Hundreds of friends and family gathered to remember Correll in a service March 24 that lasted more than two hours at Metropolitan Church of God.

“He was out-of-the-box, hair-on-fire, pedal-to-the-medal non-stop,” said the Rev. Armand Egnew, who was associate pastor at Cathedral of the Cross while Correll was pastor.

Correll once came up with the idea of decorating Cathedral of the Cross, an 8,000-seat circular building in Center Point, as the Roman Colosseum, “with lions, tigers and gladiators,” Egnew said.

“He put cars in the church and Harleys on the stage,” Egnew said of other themes for sermons.

For Halloween in 1994, Correll came up with a “Judgment House” featuring a wrecked airplane fuselage, a realistic-looking DC-3 protruding from the back of the church. It was called Air Omega Flight 777, a dramatization of an airplane crash and the afterlife to give people a taste of the ultimate fear - death and damnation.

Group tours arrived in the lobby, set up to look like an airport terminal. The group experienced a crash, then proceeded to heaven, and then to hell, where a demon flew down from a cable and knocked the pilot off a 20-foot stage drop onto a safety-padded landing amidst explosions. After they had hell scared into them, people participating in this evangelical version of the haunted house went to a counseling session where they were encouraged to get right with God.

It was so popular, the church had to take reservations at $3 per person, and more than 3,000 paid to go through it.

Egnew recalls the first sermon he heard Correll preach featured a box of “messages from Satan” on the pulpit with “return to sender” marked on it. Correll kicked the box into the audience.

People sitting close to the pulpit had to be ready, he said.

“He was going to hit you with something or kiss you on the head,” Egnew said.

When Correll became pastor of Cathedral of the Cross in 1993, he inherited a mostly empty 8,000-seat church in Center Point and a $14 million debt.

Correll quickly built back the membership and paid off bondholders over the next three years, taking the church out of bankruptcy.

By the time Correll preached his last sermon as senior pastor at Cathedral of the Cross in 2007, the church had weekly attendance of 3,500 and was one of the largest Assembly of God congregations in the nation.

“He unified the church,” Egnew said.

“He came with so much passion, so much energy,” said retired businessman Rod McSweeney, who was a member of Cathedral of the Cross when Correll was pastor.

McSweeney recalled going to do street outreach at the Five Points South fountain with Correll, who said there were satanic influences at work there. He had a gift for spiritual warfare against demonic influences, McSweeney said.

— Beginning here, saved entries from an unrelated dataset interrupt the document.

(** * Shipping route optimizer: path enumeration, scoring and selection

    A shallow embedding of [flask_shipping_optimizer.py].

    - Port codes are strings; a path is a [list string].
    - Python dictionaries ([ADJ], [PORTS], [EDGES], the handling overrides)
      are finite maps ([gmap]); [ADJ] is also kept as the ordered list of its
      items, since the precomputation of [EDGES] iterates over it.
    - Python floats are idealised as real numbers ([R]): arithmetic is exact,
      there is no NaN and no infinity.  What depends on binary64 rounding is
      outside this model.
    - An exception raised by the Python code is [None]. *)

From Stdlib Require Import ZArith Reals Lra Lia List Ascii.
From stdpp Require Import base option list strings gmap sorting.

Local Open Scope Z_scope.

(** ** Simple-path enumeration *)

Module Enumeration.

(** The adjacency dictionary [graph]: port code to list of neighbours. *)
Abbreviation graph := (gmap string (list string)).

(** A frontier entry [(node, path)]. *)
Abbreviation frame := (string * list string)%type.

(** [graph.get(node, [])]. *)
Definition graph_get (g : graph) (node : string) : list string :=
  default [] (g !! node).

(** The body of [for nbr in graph.get(node, [])], as a transition on the
    pair (frontier, paths yielded so far).  The frontier is kept with its top
    first: Python's [stack.append] is a cons and [stack.pop()] takes the
    head. *)
Definition visit (dest : string) (path : list string)
    (st : list frame * list (list string)) (nbr : string)
    : list frame * list (list string) :=
  if bool_decide (nbr ∈ path) then st
  else
    let new_path := path ++ [nbr] in
    if bool_decide (nbr = dest) then (st.1, st.2 ++ [new_path])
    else ((nbr, new_path) :: st.1, st.2).

(** [while stack: ...], with one unit of fuel per iteration.  [None] means
    the fuel ran out before the frontier was empty. *)
Fixpoint dfs_loop (fuel : nat) (g : graph) (dest : string) (max_hops : Z)
    (stack : list frame) (out : list (list string))
    : option (list (list string)) :=
  match stack with
  | [] => Some out
  | (node, path) :: rest =>
      match fuel with
      | O => None
      | S fuel' =>
          if bool_decide (Z.of_nat (length path) - 1 > max_hops)
          then dfs_loop fuel' g dest max_hops rest out
          else
            let st := foldl (visit dest path) (rest, out) (graph_get g node) in
            dfs_loop fuel' g dest max_hops st.1 st.2
      end
  end.

(** Number of further extensions a path may still receive: zero exactly
    when the loop discards the entry ([len(path)-1 > max_hops]). *)
Definition budget (max_hops : Z) (path : list string) : nat :=
  Z.to_nat (max_hops + 2 - Z.of_nat (length path)).

(** Size of the search tree below [node] of height [k]: an upper bound on
    the iterations spent on a frontier entry and all its descendants. *)
Fixpoint tree_size (g : graph) (k : nat) (node : string) : nat :=
  match k with
  | O => 1
  | S k' => S (sum_list (map (tree_size g k') (graph_get g node)))
  end.

Definition frame_size (g : graph) (max_hops : Z) (f : frame) : nat :=
  tree_size g (budget max_hops f.2) f.1.

Definition stack_size (g : graph) (max_hops : Z) (stack : list frame) : nat :=
  sum_list (map (frame_size g max_hops) stack).

(** [enumerate_simple_paths(graph, source, dest, max_hops)]: the list of
    the paths the generator yields, in the order it yields them. *)
Definition enumerate_simple_paths (g : graph) (source dest : string)
    (max_hops : Z) : option (list (list string)) :=
  dfs_loop (stack_size g max_hops [(source, [source])]) g dest max_hops
           [(source, [source])] [].

(** Edge count of a path: [len(path) - 1]. *)
Definition edge_count (path : list string) : Z := Z.of_nat (length path) - 1.

(** A graph with one key, [{'A': ['B']}], for the examples. *)
Definition one_edge_graph : graph := {[ "A" := ["B"] ]}.

(** [x] is a node of the graph: a key of the dictionary, or a neighbour
    that some key lists. *)
Definition occurs (g : graph) (x : string) : Prop :=
  is_Some (g !! x) \/ exists node nbrs, g !! node = Some nbrs /\ x ∈ nbrs.

(** [ext] continues a walk of the graph from [node]: every node is listed
    among the neighbours of the one before it. *)
Fixpoint walk (g : graph) (node : string) (ext : list string) : Prop :=
  match ext with
  | [] => True
  | x :: ext' => x ∈ graph_get g node /\ walk g x ext'
  end.

(** No list of [l] is a prefix of another one at a different position. *)
Fixpoint antichain (l : list (list string)) : Prop :=
  match l with
  | [] => True
  | p :: l' =>
      Forall (fun q => ~ p `prefix_of` q /\ ~ q `prefix_of` p) l' /\ antichain l'
  end.

End Enumeration.

(** ** Great-circle distance and the edge table *)

Module Geo.

Local Open Scope R_scope.

(** [math.radians]. *)
Definition radians (deg : R) : R := deg * PI / 180.

(** [math.atan2(y, x)]: the angle of the point [(x, y)], in (-PI, PI]. *)
Definition atan2 (y x : R) : R :=
  if Rlt_dec 0 x then atan (y / x)
  else if Rlt_dec x 0 then
    (if Rle_dec 0 y then atan (y / x) + PI else atan (y / x) - PI)
  else if Rlt_dec 0 y then PI / 2
  else if Rlt_dec y 0 then - (PI / 2)
  else 0.

(** The intermediate value [a] of [haversine_km]. *)
Definition haversine_a (lat1 lon1 lat2 lon2 : R) : R :=
  let phi1 := radians lat1 in
  let phi2 := radians lat2 in
  let dphi := radians (lat2 - lat1) in
  let dlambda := radians (lon2 - lon1) in
  (sin (dphi / 2)) ^ 2 + cos phi1 * cos phi2 * (sin (dlambda / 2)) ^ 2.

(** [haversine_km(lat1, lon1, lat2, lon2)].  [math.sqrt] is the total
    square root of the reals: over the reals its two arguments are never
    negative (lemma [haversine_a_bounds] below). *)
Definition haversine_km (lat1 lon1 lat2 lon2 : R) : R :=
  let R0 := 6371 in
  let a := haversine_a lat1 lon1 lat2 lon2 in
  let c := 2 * atan2 (sqrt a) (sqrt (1 - a)) in
  R0 * c.

(** An entry of [PORTS]. *)
Record port := { name : string; lat : R; lon : R }.

Definition PORTS : gmap string port :=
  list_to_map
    [ ("IDX", {| name := "Incheon";     lat := 37.4563; lon := 126.7052 |});
      ("HKG", {| name := "Hong Kong";   lat := 22.3193; lon := 114.1694 |});
      ("SIN", {| name := "Singapore";   lat := 1.3521;  lon := 103.8198 |});
      ("CNS", {| name := "CNS";         lat := 23.1167; lon := 113.25 |});
      ("SHA", {| name := "Shanghai";    lat := 31.2304; lon := 121.4737 |});
      ("PTY", {| name := "Panama City"; lat := 8.9833;  lon := -79.5167 |});
      ("LAX", {| name := "Los Angeles"; lat := 33.7405; lon := -118.2775 |});
      ("DXB", {| name := "Dubai";       lat := 25.2532; lon := 55.3657 |}) ].

(** The items of [ADJ], in the order of the dictionary literal. *)
Definition ADJ_items : list (string * list string) :=
  [ ("IDX", ["HKG"; "SHA"]);
    ("HKG", ["IDX"; "SIN"; "SHA"; "DXB"]);
    ("SIN", ["HKG"; "SHA"; "PTY"]);
    ("SHA", ["IDX"; "HKG"; "SIN"; "DXB"]);
    ("PTY", ["SIN"; "LAX"]);
    ("LAX", ["PTY"; "DXB"]);
    ("DXB", ["HKG"; "SHA"; "LAX"]);
    ("CNS", ["HKG"; "SHA"]) ].

Definition ADJ : gmap string (list string) := list_to_map ADJ_items.

(** [code in PORTS]. *)
Definition known_port (code : string) : Prop := is_Some (PORTS !! code).

Definition FUEL_PRICE_PER_KM : R := 0.12.
Definition BASE_HANDLING_COST : R := 500.
Definition DEFAULT_VESSEL_SPEED_KMH : R := 20.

“That guy was fearless,” McSweeney said. “Our church became so bold, on fire for God.”

Correll was born Sept. 28, 1954, in Hazleton, Pennsylvania, was raised Catholic and served as an altar boy in his youth. Correll had an accounting degree from Pennsylvania State University and worked as a controller for a printing company for 10 years.

Correll gave up his business career to become senior pastor at Bellwood (Pa.) Assembly of God in 1988, then moved to Parkway Christian Fellowship in Huffman in 1990 to succeed founder Bob Smith as senior pastor.

When Correll was a child, his father was reading to him from the Book of Genesis when they saw a meteorite zoom down from the sky and hit a nearby tree. Correll went and got it, still smoking and warm, and the Hazleton newspaper did a story on him retrieving the meteorite. It was later given to Pennsylvania State University to study, said his son, Mark A. Correll, who spoke along with his sisters, Cassie and Bethany.

“I really believe there was a divine purpose to his life,” the son said.

Pastor Correll led 45 trips to Israel and knew the streets of Jerusalem better than he did Birmingham, he said. Correll and Sheryl, his wife of 49 years, traveled extensively. Correll took mission trips to Romania, Jamaica, Russia and Zaire as well as Israel.

In 2007, Correll stepped down as senior pastor of Cathedral of the Cross to become an international evangelist with plans to set up an Assemblies of God college branch in Israel.

But he soon found out he had Stage IV lymphoma cancer. He underwent treatment off and on for 17 years, rallying at times, defying the odds. Recently he got COVID and pneumonia and was unable to bounce back.

“He was so proud of his family,” daughter Bethany said. “My Dad’s life exemplified the love of Christ.”